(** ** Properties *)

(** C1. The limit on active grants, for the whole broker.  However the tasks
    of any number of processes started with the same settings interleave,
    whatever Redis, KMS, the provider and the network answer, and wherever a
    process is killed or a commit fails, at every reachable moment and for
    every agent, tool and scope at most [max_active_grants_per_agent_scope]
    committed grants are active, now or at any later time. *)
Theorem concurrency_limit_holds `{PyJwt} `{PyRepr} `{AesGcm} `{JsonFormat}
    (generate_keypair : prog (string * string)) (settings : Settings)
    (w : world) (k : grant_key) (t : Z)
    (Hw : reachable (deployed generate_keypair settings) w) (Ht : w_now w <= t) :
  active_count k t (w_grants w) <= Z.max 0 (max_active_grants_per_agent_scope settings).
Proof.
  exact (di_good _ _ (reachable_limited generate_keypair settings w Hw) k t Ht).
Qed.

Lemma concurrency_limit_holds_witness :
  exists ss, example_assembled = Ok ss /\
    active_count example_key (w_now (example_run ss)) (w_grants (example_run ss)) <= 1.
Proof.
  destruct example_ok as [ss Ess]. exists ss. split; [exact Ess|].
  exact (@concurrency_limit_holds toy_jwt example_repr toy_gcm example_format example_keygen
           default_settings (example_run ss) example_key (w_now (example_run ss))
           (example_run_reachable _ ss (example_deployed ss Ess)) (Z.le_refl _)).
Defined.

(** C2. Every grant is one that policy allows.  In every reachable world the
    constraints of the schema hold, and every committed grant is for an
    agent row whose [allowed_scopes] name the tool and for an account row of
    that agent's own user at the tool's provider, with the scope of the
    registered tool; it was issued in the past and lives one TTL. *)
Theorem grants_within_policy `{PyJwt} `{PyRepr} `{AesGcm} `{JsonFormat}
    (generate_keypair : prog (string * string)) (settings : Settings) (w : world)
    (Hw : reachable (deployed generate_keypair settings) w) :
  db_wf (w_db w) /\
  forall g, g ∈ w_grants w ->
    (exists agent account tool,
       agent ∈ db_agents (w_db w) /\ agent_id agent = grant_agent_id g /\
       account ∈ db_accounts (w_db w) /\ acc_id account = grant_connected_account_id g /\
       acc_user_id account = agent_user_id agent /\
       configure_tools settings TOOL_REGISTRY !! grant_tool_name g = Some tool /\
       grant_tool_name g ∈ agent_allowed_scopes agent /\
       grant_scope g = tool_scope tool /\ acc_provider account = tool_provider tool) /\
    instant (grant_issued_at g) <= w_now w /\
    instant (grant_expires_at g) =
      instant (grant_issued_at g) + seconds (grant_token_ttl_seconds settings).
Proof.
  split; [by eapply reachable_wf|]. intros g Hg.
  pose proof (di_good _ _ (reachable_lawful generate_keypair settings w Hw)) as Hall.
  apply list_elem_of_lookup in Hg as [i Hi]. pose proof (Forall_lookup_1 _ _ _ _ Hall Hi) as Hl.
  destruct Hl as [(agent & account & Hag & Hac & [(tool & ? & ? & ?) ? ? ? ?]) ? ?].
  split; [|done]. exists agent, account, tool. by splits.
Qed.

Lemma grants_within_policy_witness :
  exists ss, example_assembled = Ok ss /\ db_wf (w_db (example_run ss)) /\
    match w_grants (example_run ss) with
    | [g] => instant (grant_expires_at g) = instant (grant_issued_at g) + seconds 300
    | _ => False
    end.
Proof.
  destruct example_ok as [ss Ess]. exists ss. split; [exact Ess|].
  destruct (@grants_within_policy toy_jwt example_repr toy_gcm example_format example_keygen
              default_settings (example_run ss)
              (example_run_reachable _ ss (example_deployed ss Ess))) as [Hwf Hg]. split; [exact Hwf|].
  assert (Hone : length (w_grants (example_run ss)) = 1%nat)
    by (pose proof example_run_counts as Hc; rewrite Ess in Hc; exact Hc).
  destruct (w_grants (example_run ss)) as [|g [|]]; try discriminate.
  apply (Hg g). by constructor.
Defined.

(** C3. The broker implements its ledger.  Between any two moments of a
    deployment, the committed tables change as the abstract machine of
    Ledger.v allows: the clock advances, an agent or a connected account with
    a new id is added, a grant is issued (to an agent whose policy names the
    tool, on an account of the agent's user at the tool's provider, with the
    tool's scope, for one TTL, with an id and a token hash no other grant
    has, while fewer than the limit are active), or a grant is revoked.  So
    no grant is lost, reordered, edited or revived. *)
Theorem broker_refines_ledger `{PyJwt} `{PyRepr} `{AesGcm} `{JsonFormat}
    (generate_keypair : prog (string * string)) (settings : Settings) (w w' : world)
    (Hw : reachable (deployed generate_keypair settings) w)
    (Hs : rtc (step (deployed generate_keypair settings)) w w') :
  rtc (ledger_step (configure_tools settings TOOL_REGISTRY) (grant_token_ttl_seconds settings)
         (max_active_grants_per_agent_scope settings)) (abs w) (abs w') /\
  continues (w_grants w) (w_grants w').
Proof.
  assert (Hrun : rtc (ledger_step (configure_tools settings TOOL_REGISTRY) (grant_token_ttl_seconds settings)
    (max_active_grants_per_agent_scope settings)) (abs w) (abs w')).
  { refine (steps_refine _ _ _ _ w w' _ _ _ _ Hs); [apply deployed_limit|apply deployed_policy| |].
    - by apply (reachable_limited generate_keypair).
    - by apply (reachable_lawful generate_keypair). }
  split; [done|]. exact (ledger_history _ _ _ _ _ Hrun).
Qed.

### What you need to do
Only an exact copy of the data above will do.

### Answer to this problem
(** ** Properties *)

(** C1. The limit on active grants, for the whole broker.  However the tasks
    of any number of processes started with the same settings interleave,
    whatever Redis, KMS, the provider and the network answer, and wherever a
    process is killed or a commit fails, at every reachable moment and for
    every agent, tool and scope at most [max_active_grants_per_agent_scope]
    committed grants are active, now or at any later time. *)
Theorem concurrency_limit_holds `{PyJwt} `{PyRepr} `{AesGcm} `{JsonFormat}
    (generate_keypair : prog (string * string)) (settings : Settings)
    (w : world) (k : grant_key) (t : Z)
    (Hw : reachable (deployed generate_keypair settings) w) (Ht : w_now w <= t) :
  active_count k t (w_grants w) <= Z.max 0 (max_active_grants_per_agent_scope settings).
Proof.
  exact (di_good _ _ (reachable_limited generate_keypair settings w Hw) k t Ht).
Qed.

Lemma concurrency_limit_holds_witness :
  exists ss, example_assembled = Ok ss /\
    active_count example_key (w_now (example_run ss)) (w_grants (example_run ss)) <= 1.
Proof.
  destruct example_ok as [ss Ess]. exists ss. split; [exact Ess|].
  exact (@concurrency_limit_holds toy_jwt example_repr toy_gcm example_format example_keygen
           default_settings (example_run ss) example_key (w_now (example_run ss))
           (example_run_reachable _ ss (example_deployed ss Ess)) (Z.le_refl _)).
Defined.

(** C2. Every grant is one that policy allows.  In every reachable world the
    constraints of the schema hold, and every committed grant is for an
    agent row whose [allowed_scopes] name the tool and for an account row of
    that agent's own user at the tool's provider, with the scope of the
    registered tool; it was issued in the past and lives one TTL. *)
Theorem grants_within_policy `{PyJwt} `{PyRepr} `{AesGcm} `{JsonFormat}
    (generate_keypair : prog (string * string)) (settings : Settings) (w : world)
    (Hw : reachable (deployed generate_keypair settings) w) :
  db_wf (w_db w) /\
  forall g, g ∈ w_grants w ->
    (exists agent account tool,
       agent ∈ db_agents (w_db w) /\ agent_id agent = grant_agent_id g /\
       account ∈ db_accounts (w_db w) /\ acc_id account = grant_connected_account_id g /\
       acc_user_id account = agent_user_id agent /\
       configure_tools settings TOOL_REGISTRY !! grant_tool_name g = Some tool /\
       grant_tool_name g ∈ agent_allowed_scopes agent /\
       grant_scope g = tool_scope tool /\ acc_provider account = tool_provider tool) /\
    instant (grant_issued_at g) <= w_now w /\
    instant (grant_expires_at g) =
      instant (grant_issued_at g) + seconds (grant_token_ttl_seconds settings).
Proof.
  split; [by eapply reachable_wf|]. intros g Hg.
  pose proof (di_good _ _ (reachable_lawful generate_keypair settings w Hw)) as Hall.
  apply list_elem_of_lookup in Hg as [i Hi]. pose proof (Forall_lookup_1 _ _ _ _ Hall Hi) as Hl.
  destruct Hl as [(agent & account & Hag & Hac & [(tool & ? & ? & ?) ? ? ? ?]) ? ?].
  split; [|done]. exists agent, account, tool. by splits.
Qed.

Lemma grants_within_policy_witness :
  exists ss, example_assembled = Ok ss /\ db_wf (w_db (example_run ss)) /\
    match w_grants (example_run ss) with
    | [g] => instant (grant_expires_at g) = instant (grant_issued_at g) + seconds 300
    | _ => False
    end.
Proof.
  destruct example_ok as [ss Ess]. exists ss. split; [exact Ess|].
  destruct (@grants_within_policy toy_jwt example_repr toy_gcm example_format example_keygen
              default_settings (example_run ss)
              (example_run_reachable _ ss (example_deployed ss Ess))) as [Hwf Hg]. split; [exact Hwf|].
  assert (Hone : length (w_grants (example_run ss)) = 1%nat)
    by (pose proof example_run_counts as Hc; rewrite Ess in Hc; exact Hc).
  destruct (w_grants (example_run ss)) as [|g [|]]; try discriminate.
  apply (Hg g). by constructor.
Defined.

(** C3. The broker implements its ledger.  Between any two moments of a
    deployment, the committed tables change as the abstract machine of
    Ledger.v allows: the clock advances, an agent or a connected account with
    a new id is added, a grant is issued (to an agent whose policy names the
    tool, on an account of the agent's user at the tool's provider, with the
    tool's scope, for one TTL, with an id and a token hash no other grant
    has, while fewer than the limit are active), or a grant is revoked.  So
    no grant is lost, reordered, edited or revived. *)
Theorem broker_refines_ledger `{PyJwt} `{PyRepr} `{AesGcm} `{JsonFormat}
    (generate_keypair : prog (string * string)) (settings : Settings) (w w' : world)
    (Hw : reachable (deployed generate_keypair settings) w)
    (Hs : rtc (step (deployed generate_keypair settings)) w w') :
  rtc (ledger_step (configure_tools settings TOOL_REGISTRY) (grant_token_ttl_seconds settings)
         (max_active_grants_per_agent_scope settings)) (abs w) (abs w') /\
  continues (w_grants w) (w_grants w').
Proof.
  assert (Hrun : rtc (ledger_step (configure_tools settings TOOL_REGISTRY) (grant_token_ttl_seconds settings)
    (max_active_grants_per_agent_scope settings)) (abs w) (abs w')).
  { refine (steps_refine _ _ _ _ w w' _ _ _ _ Hs); [apply deployed_limit|apply deployed_policy| |].
    - by apply (reachable_limited generate_keypair).
    - by apply (reachable_lawful generate_keypair). }
  split; [done|]. exact (ledger_history _ _ _ _ _ Hrun).
Qed.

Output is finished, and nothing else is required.